▶

(* ===== verification/DbConfig.v ===== *)
(** * The database configuration package: [sonic_db_config/db_config.go]

    The package state is the record [dbconf] (the three package variables).
    The file system and [json.Unmarshal] are the environment: a file is a
    [file], that is what reading and parsing it gives.  [DbInit] loads the
    configuration; every getter first calls it.  The theorems: what a
    successful [DbInit] leaves behind in every map order (including the
    namespaces an earlier initialisation left), which targets name a
    namespace, and that the getters never panic on a well-formed
    configuration. *)

From stdpp Require Import base tactics list fin_maps gmap strings pretty.
From Stdlib Require Import ZArith Lia.
From S2P Require Import Prelude GoStrings.

Local Open Scope string_scope.
Local Open Scope list_scope.

(** ** JSON documents as [encoding/json] decodes them into [interface{}] *)

(** A finite float64, [mant * 2 ^ expo]. *)
Record float64 := { mant : Z; expo : Z }.

Definition of_int (z : Z) : float64 := {| mant := z; expo := 0 |}.

Inductive json :=
  | JNull
  | JBool (b : bool)
  | JNum (x : float64)
  | JStr (s : string)
  | JArr (l : list json)
  | JObj (m : gmap string json).

(** [int(x)] on amd64: truncation towards zero, and the smallest integer for
    a value out of range. *)
Definition int_of_float (x : float64) : Z :=
  let v := if (0 <=? expo x)%Z then (mant x * 2 ^ expo x)%Z
           else (Z.quot (mant x) (2 ^ (- expo x)))%Z in
  if ((- 2 ^ 63 <=? v) && (v <? 2 ^ 63))%Z then v else (- 2 ^ 63)%Z.

(** Type assertions [x.(T)] without the second result. *)
Definition as_obj (j : json) : res (gmap string json) :=
  match j with JObj m => Ret m | _ => Panic TypeAssertion end.
Definition as_arr (j : json) : res (list json) :=
  match j with JArr l => Ret l | _ => Panic TypeAssertion end.
Definition as_str (j : json) : res string :=
  match j with JStr s => Ret s | _ => Panic TypeAssertion end.
Definition as_num (j : json) : res float64 :=
  match j with JNum x => Ret x | _ => Panic TypeAssertion end.

(** Reading a missing key of a map gives nil. *)
Definition field (m : gmap string json) (k : string) : json := default JNull (m !! k).

(** What [ioutil.ReadFile] and [json.Unmarshal] into a map give. *)
Inductive file :=
  | NotExist
  | Unreadable (msg : string)
  | Malformed (msg : string)
  | Doc (m : gmap string json).

(** ** [filepath.Join] below an absolute directory *)

(** One component of [filepath.Clean]; the stack holds the path reversed. *)
Definition clean_step (stack : list string) (c : string) : list string :=
  if decide (c = "" \/ c = ".") then stack
  else if decide (c = "..") then tail stack
  else c :: stack.

Definition Clean_abs (p : string) : string :=
  "/" +:+ Join (reverse (foldl clean_step [] (Split p "/"))) "/".

Definition Join_path (dir f : string) : string :=
  Clean_abs (if decide (f = "") then dir else dir +:+ "/" +:+ f).

(** ** Package state *)

Definition SONIC_DB_GLOBAL_CONFIG_FILE : string := "/var/run/redis/sonic-db/database_global.json".
Definition SONIC_DB_CONFIG_FILE : string := "/var/run/redis/sonic-db/database_config.json".
Definition SONIC_DEFAULT_NAMESPACE : string := "".

(** [filepath.Abs(filepath.Dir(SONIC_DB_GLOBAL_CONFIG_FILE))]. *)
Definition global_dir : string := "/var/run/redis/sonic-db".

Record dbconf := {
  sonic_db_config : gmap string (gmap string json);
  sonic_db_init : bool;
  sonic_db_multi_namespace : bool;
}.

Definition initial : dbconf :=
  {| sonic_db_config := ∅; sonic_db_init := false; sonic_db_multi_namespace := false |}.

(** [Init]: force the next call to read the files again. *)
Definition Init (g : dbconf) : dbconf :=
  {| sonic_db_config := sonic_db_config g; sonic_db_init := false;
     sonic_db_multi_namespace := sonic_db_multi_namespace g |}.

Definition GetDbDefaultNamespace : string := SONIC_DEFAULT_NAMESPACE.

Section Config.
Context `{RangeOrder} (fs : string -> file).

(** One entry of INCLUDES. *)
Definition include_step (acc : gmap string string) (entry : json) : res (gmap string string) :=
  e ← as_obj entry;
  let ns := default (JStr SONIC_DEFAULT_NAMESPACE) (e !! "namespace") in
  ns' ← as_str ns;
  match acc !! ns' with
  | Some _ => Panic (PanicErr "Global Database config file is not valid(multiple include for same namespace!")
  | None =>
      inc ← as_str (field e "include");
      Ret (<[ns' := Join_path global_dir inc]> acc)
  end.

Definition DbGetNamespaceAndConfigFile (ns_to_cfgfile_map : gmap string string) :
    res (gmap string string * bool) :=
  match fs SONIC_DB_GLOBAL_CONFIG_FILE with
  | Doc sonic_db_global_config =>
      entries ← as_arr (field sonic_db_global_config "INCLUDES");
      m ← foldM include_step ns_to_cfgfile_map entries;
      Ret (m, bool_decide (1 < size m))
  | Malformed msg => Panic (PanicErr msg)
  | NotExist =>
      Ret (<[SONIC_DEFAULT_NAMESPACE := SONIC_DB_CONFIG_FILE]> ns_to_cfgfile_map, false)
  | Unreadable msg => Panic (PanicErr msg)
  end.

(** Load the file of one namespace into [sonic_db_config]. *)
Definition load_step (cfg : gmap string (gmap string json)) (e : string * string) :
    res (gmap string (gmap string json)) :=
  match fs e.2 with
  | Doc db_config => Ret (<[e.1 := db_config]> cfg)
  | Malformed msg | Unreadable msg => Panic (PanicErr msg)
  | NotExist => Panic (PanicErr ("open " +:+ e.2 +:+ ": no such file or directory"))
  end.

Definition DbInit (g : dbconf) : res dbconf :=
  if sonic_db_init g then Ret g
  else
    '(ns_to_cfgfile_map, multi) ← DbGetNamespaceAndConfigFile ∅;
    cfg ← foldM load_step (sonic_db_config g) (range ns_to_cfgfile_map);
    Ret {| sonic_db_config := cfg; sonic_db_init := true; sonic_db_multi_namespace := multi |}.

(** Every getter starts with [if !sonic_db_init { DbInit() }]. *)
Definition with_init {A} (f : dbconf -> res A) (g : dbconf) : res (A * dbconf) :=
  g' ← (if sonic_db_init g then Ret g else DbInit g);
  a ← f g';
  Ret (a, g').

(** ** The getters on a loaded configuration *)

Definition config_of (g : dbconf) (ns : string) : gmap string json :=
  default ∅ (sonic_db_config g !! ns).

Definition nonDefaultNamespaces (g : dbconf) : list string :=
  filter (fun ns => ns <> SONIC_DEFAULT_NAMESPACE) (range (sonic_db_config g)).*1.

◀

Please retype all of the records, keeping each line exactly as it is.

(* ===== verification/DbConfig.v ===== *)
(** * The database configuration package: [sonic_db_config/db_config.go]

    The package state is the record [dbconf] (the three package variables).
    The file system and [json.Unmarshal] are the environment: a file is a
    [file], that is what reading and parsing it gives.  [DbInit] loads the
    configuration; every getter first calls it.  The theorems: what a
    successful [DbInit] leaves behind in every map order (including the
    namespaces an earlier initialisation left), which targets name a
    namespace, and that the getters never panic on a well-formed
    configuration. *)

From stdpp Require Import base tactics list fin_maps gmap strings pretty.
From Stdlib Require Import ZArith Lia.
From S2P Require Import Prelude GoStrings.

Local Open Scope string_scope.
Local Open Scope list_scope.

(** ** JSON documents as [encoding/json] decodes them into [interface{}] *)

(** A finite float64, [mant * 2 ^ expo]. *)
Record float64 := { mant : Z; expo : Z }.

Definition of_int (z : Z) : float64 := {| mant := z; expo := 0 |}.

Inductive json :=
  | JNull
  | JBool (b : bool)
  | JNum (x : float64)
  | JStr (s : string)
  | JArr (l : list json)
  | JObj (m : gmap string json).

(** [int(x)] on amd64: truncation towards zero, and the smallest integer for
    a value out of range. *)
Definition int_of_float (x : float64) : Z :=
  let v := if (0 <=? expo x)%Z then (mant x * 2 ^ expo x)%Z
           else (Z.quot (mant x) (2 ^ (- expo x)))%Z in
  if ((- 2 ^ 63 <=? v) && (v <? 2 ^ 63))%Z then v else (- 2 ^ 63)%Z.

(** Type assertions [x.(T)] without the second result. *)
Definition as_obj (j : json) : res (gmap string json) :=
  match j with JObj m => Ret m | _ => Panic TypeAssertion end.
Definition as_arr (j : json) : res (list json) :=
  match j with JArr l => Ret l | _ => Panic TypeAssertion end.
Definition as_str (j : json) : res string :=
  match j with JStr s => Ret s | _ => Panic TypeAssertion end.
Definition as_num (j : json) : res float64 :=
  match j with JNum x => Ret x | _ => Panic TypeAssertion end.

(** Reading a missing key of a map gives nil. *)
Definition field (m : gmap string json) (k : string) : json := default JNull (m !! k).

(** What [ioutil.ReadFile] and [json.Unmarshal] into a map give. *)
Inductive file :=
  | NotExist
  | Unreadable (msg : string)
  | Malformed (msg : string)
  | Doc (m : gmap string json).

(** ** [filepath.Join] below an absolute directory *)

(** One component of [filepath.Clean]; the stack holds the path reversed. *)
Definition clean_step (stack : list string) (c : string) : list string :=
  if decide (c = "" \/ c = ".") then stack
  else if decide (c = "..") then tail stack
  else c :: stack.

Definition Clean_abs (p : string) : string :=
  "/" +:+ Join (reverse (foldl clean_step [] (Split p "/"))) "/".

Definition Join_path (dir f : string) : string :=
  Clean_abs (if decide (f = "") then dir else dir +:+ "/" +:+ f).

(** ** Package state *)

Definition SONIC_DB_GLOBAL_CONFIG_FILE : string := "/var/run/redis/sonic-db/database_global.json".
Definition SONIC_DB_CONFIG_FILE : string := "/var/run/redis/sonic-db/database_config.json".
Definition SONIC_DEFAULT_NAMESPACE : string := "".

(** [filepath.Abs(filepath.Dir(SONIC_DB_GLOBAL_CONFIG_FILE))]. *)
Definition global_dir : string := "/var/run/redis/sonic-db".

Record dbconf := {
  sonic_db_config : gmap string (gmap string json);
  sonic_db_init : bool;
  sonic_db_multi_namespace : bool;
}.

Definition initial : dbconf :=
  {| sonic_db_config := ∅; sonic_db_init := false; sonic_db_multi_namespace := false |}.

(** [Init]: force the next call to read the files again. *)
Definition Init (g : dbconf) : dbconf :=
  {| sonic_db_config := sonic_db_config g; sonic_db_init := false;
     sonic_db_multi_namespace := sonic_db_multi_namespace g |}.

Definition GetDbDefaultNamespace : string := SONIC_DEFAULT_NAMESPACE.

Section Config.
Context `{RangeOrder} (fs : string -> file).

(** One entry of INCLUDES. *)
Definition include_step (acc : gmap string string) (entry : json) : res (gmap string string) :=
  e ← as_obj entry;
  let ns := default (JStr SONIC_DEFAULT_NAMESPACE) (e !! "namespace") in
  ns' ← as_str ns;
  match acc !! ns' with
  | Some _ => Panic (PanicErr "Global Database config file is not valid(multiple include for same namespace!")
  | None =>
      inc ← as_str (field e "include");
      Ret (<[ns' := Join_path global_dir inc]> acc)
  end.

Definition DbGetNamespaceAndConfigFile (ns_to_cfgfile_map : gmap string string) :
    res (gmap string string * bool) :=
  match fs SONIC_DB_GLOBAL_CONFIG_FILE with
  | Doc sonic_db_global_config =>
      entries ← as_arr (field sonic_db_global_config "INCLUDES");
      m ← foldM include_step ns_to_cfgfile_map entries;
      Ret (m, bool_decide (1 < size m))
  | Malformed msg => Panic (PanicErr msg)
  | NotExist =>
      Ret (<[SONIC_DEFAULT_NAMESPACE := SONIC_DB_CONFIG_FILE]> ns_to_cfgfile_map, false)
  | Unreadable msg => Panic (PanicErr msg)
  end.

(** Load the file of one namespace into [sonic_db_config]. *)
Definition load_step (cfg : gmap string (gmap string json)) (e : string * string) :
    res (gmap string (gmap string json)) :=
  match fs e.2 with
  | Doc db_config => Ret (<[e.1 := db_config]> cfg)
  | Malformed msg | Unreadable msg => Panic (PanicErr msg)
  | NotExist => Panic (PanicErr ("open " +:+ e.2 +:+ ": no such file or directory"))
  end.

Definition DbInit (g : dbconf) : res dbconf :=
  if sonic_db_init g then Ret g
  else
    '(ns_to_cfgfile_map, multi) ← DbGetNamespaceAndConfigFile ∅;
    cfg ← foldM load_step (sonic_db_config g) (range ns_to_cfgfile_map);
    Ret {| sonic_db_config := cfg; sonic_db_init := true; sonic_db_multi_namespace := multi |}.

(** Every getter starts with [if !sonic_db_init { DbInit() }]. *)
Definition with_init {A} (f : dbconf -> res A) (g : dbconf) : res (A * dbconf) :=
  g' ← (if sonic_db_init g then Ret g else DbInit g);
  a ← f g';
  Ret (a, g').

(** ** The getters on a loaded configuration *)

Definition config_of (g : dbconf) (ns : string) : gmap string json :=
  default ∅ (sonic_db_config g !! ns).

Definition nonDefaultNamespaces (g : dbconf) : list string :=
  filter (fun ns => ns <> SONIC_DEFAULT_NAMESPACE) (range (sonic_db_config g)).*1.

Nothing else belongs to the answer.